In 2009, soda taxes were actively discussed as a way to pay for the Obama health care plan. The ABA spent $18.9 million in 2009 on lobbying, compared with about $668,000 in 2008, with most of the money going toward ads against a federal soft-drink tax. In the same year, soda taxes were introduced in 12 states. In 2010, some 20 states considered new taxes, or the removal of tax exemptions for these drinks. Data from CSPI indicates that states could generate a total of more than $10 billion per year by levying a tax of 7 cents per 12-ounce can of Coke or Mountain Dew and offers a “liquid candy calculator” on its website for public officials to calculate the revenue new taxes could generate.

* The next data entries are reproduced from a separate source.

(** What lines 263-345 add to the outcome of the option loop. *)
Lemma ls_configure_inv (env : sysenv) (chs : list ascii) (g0 g : globals)
    (o : fts_options) :
  ls_configure env chs g0 = inr (g, o) ->
  exists g1 o1,
    ls_options chs (ls_reset env g0,
                    opt_or FTS_NOCHDIR (opt_or FTS_PHYSICAL opt_none))
    = inr (g1, o1) /\
    flags g = flags g1 /\ sortkey g = sortkey g1 /\
    termwidth g = termwidth g1 /\ rval g = rval g1 /\
    output g = output g1 /\
    blocksize g = (if flags g1 f_longform || flags g1 f_size
                   then 2 else blocksize g1) /\
    printfcn g = printfcn (select_printfcn g1) /\
    sortfcn g = sortfcn (select_sortfcn g1) /\
    o FTS_SEEDOT = o1 FTS_SEEDOT /\ o FTS_LOGICAL = o1 FTS_LOGICAL /\
    o FTS_PHYSICAL = o1 FTS_PHYSICAL /\ o FTS_NOCHDIR = o1 FTS_NOCHDIR /\
    o FTS_NAMEONLY = o1 FTS_NAMEONLY /\
    o FTS_NOSTAT =
      (o1 FTS_NOSTAT
       || (negb (flags g1 f_longform) && negb (flags g1 f_inode)
           && negb (flags g1 f_size) && negb (flags g1 f_type)
           && negb (flags g1 f_typedir) && (sortkey g1 =? BY_NAME))).
Proof.
  unfold ls_configure. intro H.
  destruct (ls_options chs _) as [|[g1 o1]] eqn:E; [discriminate H|].
  exists g1, o1. split; [reflexivity|].
  unfold ls_finish_options in H.
  set (c1 := negb (flags g1 f_longform) && negb (flags g1 f_inode)
             && negb (flags g1 f_size) && negb (flags g1 f_type)
             && negb (flags g1 f_typedir) && (sortkey g1 =? BY_NAME)) in *.
  set (c2 := negb (flags g1 f_longform) && negb (flags g1 f_listdir)
             && negb (flags g1 f_type)) in *.
  set (g2 := if flags g1 f_longform || flags g1 f_size
             then set_blocksize (1024 / 512) g1 else g1) in *.
  injection H as <- <-.
  assert (G2 : flags g2 = flags g1 /\ sortkey g2 = sortkey g1 /\
               termwidth g2 = termwidth g1 /\ rval g2 = rval g1 /\
               output g2 = output g1 /\ sortfcn g2 = sortfcn g1 /\
               blocksize g2 = (if flags g1 f_longform || flags g1 f_size
                               then 2 else blocksize g1)).
  { unfold g2. destruct (flags g1 f_longform || flags g1 f_size);
      repeat split. }
  destruct G2 as (F2 & K2 & T2 & R2 & O2 & S2 & B2).
  destruct (select_printfcn_keeps (select_sortfcn g2))
    as (F3 & K3 & T3 & R3 & O3 & B3 & S3).
  destruct (select_sortfcn_keeps g2) as (F4 & K4 & T4 & R4 & O4 & B4).
  split; [congruence|]. split; [congruence|]. split; [congruence|].
  split; [congruence|]. split; [congruence|]. split; [congruence|].
  split.
  { rewrite (select_printfcn_by_flags _ g1); [reflexivity | congruence]. }
  split.
  { rewrite S3. now apply select_sortfcn_by_fields. }
  destruct c1, c2, (flags g1 f_whiteout); cbn;
    rewrite ?orb_false_r, ?orb_true_r; repeat split.
Qed.

(** The settings after a valid option list, and what the rest of the
    configuration does with them. *)
Lemma ls_configure_settings (env : sysenv) (chs : list ascii)
    (g0 g : globals) (o : fts_options) :
  ls_configure env chs g0 = inr (g, o) ->
  exists g1 o1,
    settings_of (g1, o1)
      = fold_left (fun a ch => settings_step ch a) chs
          (reset_settings env g0) /\
    flags g = flags g1 /\ sortkey g = sortkey g1 /\
    termwidth g = termwidth g1 /\
    blocksize g = (if flags g1 f_longform || flags g1 f_size
                   then 2 else blocksize g1) /\
    printfcn g = printfcn (select_printfcn g1) /\
    sortfcn g = sortfcn (select_sortfcn g1) /\
    o FTS_SEEDOT = o1 FTS_SEEDOT /\ o FTS_LOGICAL = o1 FTS_LOGICAL /\
    o FTS_PHYSICAL = o1 FTS_PHYSICAL /\ o FTS_NOCHDIR = o1 FTS_NOCHDIR /\
    o FTS_NOSTAT =
      (o1 FTS_NOSTAT
       || (negb (flags g1 f_longform) && negb (flags g1 f_inode)
           && negb (flags g1 f_size) && negb (flags g1 f_type)
           && negb (flags g1 f_typedir) && (sortkey g1 =? BY_NAME))).
Proof.
  intro H.
  destruct (ls_configure_inv env chs g0 g o H)
    as (g1 & o1 & E & F & K & T & _ & _ & B & P & S & O1 & O2 & O3 & O4
        & _ & O6).
  exists g1, o1.
  rewrite (ls_options_settings chs _ _ E), ls_reset_settings.
  repeat split; assumption.
Qed.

Coke and the ABA are campaigning hard against these measures, largely successfully. In Philadelphia, they defeated a modest tax on soft drinks by using the tobacco industry tactic of applying strategic philanthropy to purchase leverage in the form of goodwill. The ABA formed a deceptively-named front group, the Foundation for Healthy America, that they then used to funnel a $10 million donation to the Children's Hospital of Philadelphia to, of all things, expand its obesity program.
Coke and the ABA have successfully resisted bills and overturned laws imposing taxes on soft drinks in Florida — thanks to Agriculture Commissioner and ALEC alumnus Adam Putnam — New York and Washington State.
Effects on “Hardworking Americans”
In 2009, when soda taxes were front page news with some frequency, the American Legislative Exchange Council (ALEC) approved “A Resolution in Opposition to Discriminatory Food and Beverage Taxes” (pdf). This fill-in-the-blank resolution is couched in pro-worker language, concluding that (fill-in-the-blank State) “fully supports hardworking Americans, and opposes all efforts — federally and on the state level — to impose discriminatory taxes on food and/or beverages.”
When ALEC and its deep-pocketed corporate members like Coke cry “discrimination” and claim to support “hardworking Americans,” consumers should take a closer look at Coke's legislative and marketing agenda.
It is hard to imagine why a name-brand corporation like Coke wants to associate itself with the far-right policies of ALEC, such as ALEC's voter suppression bills which disenfranchise college students in states like Wisconsin, ALEC efforts to privatize Medicare and Social Security and ALEC's immigrant bashing policies.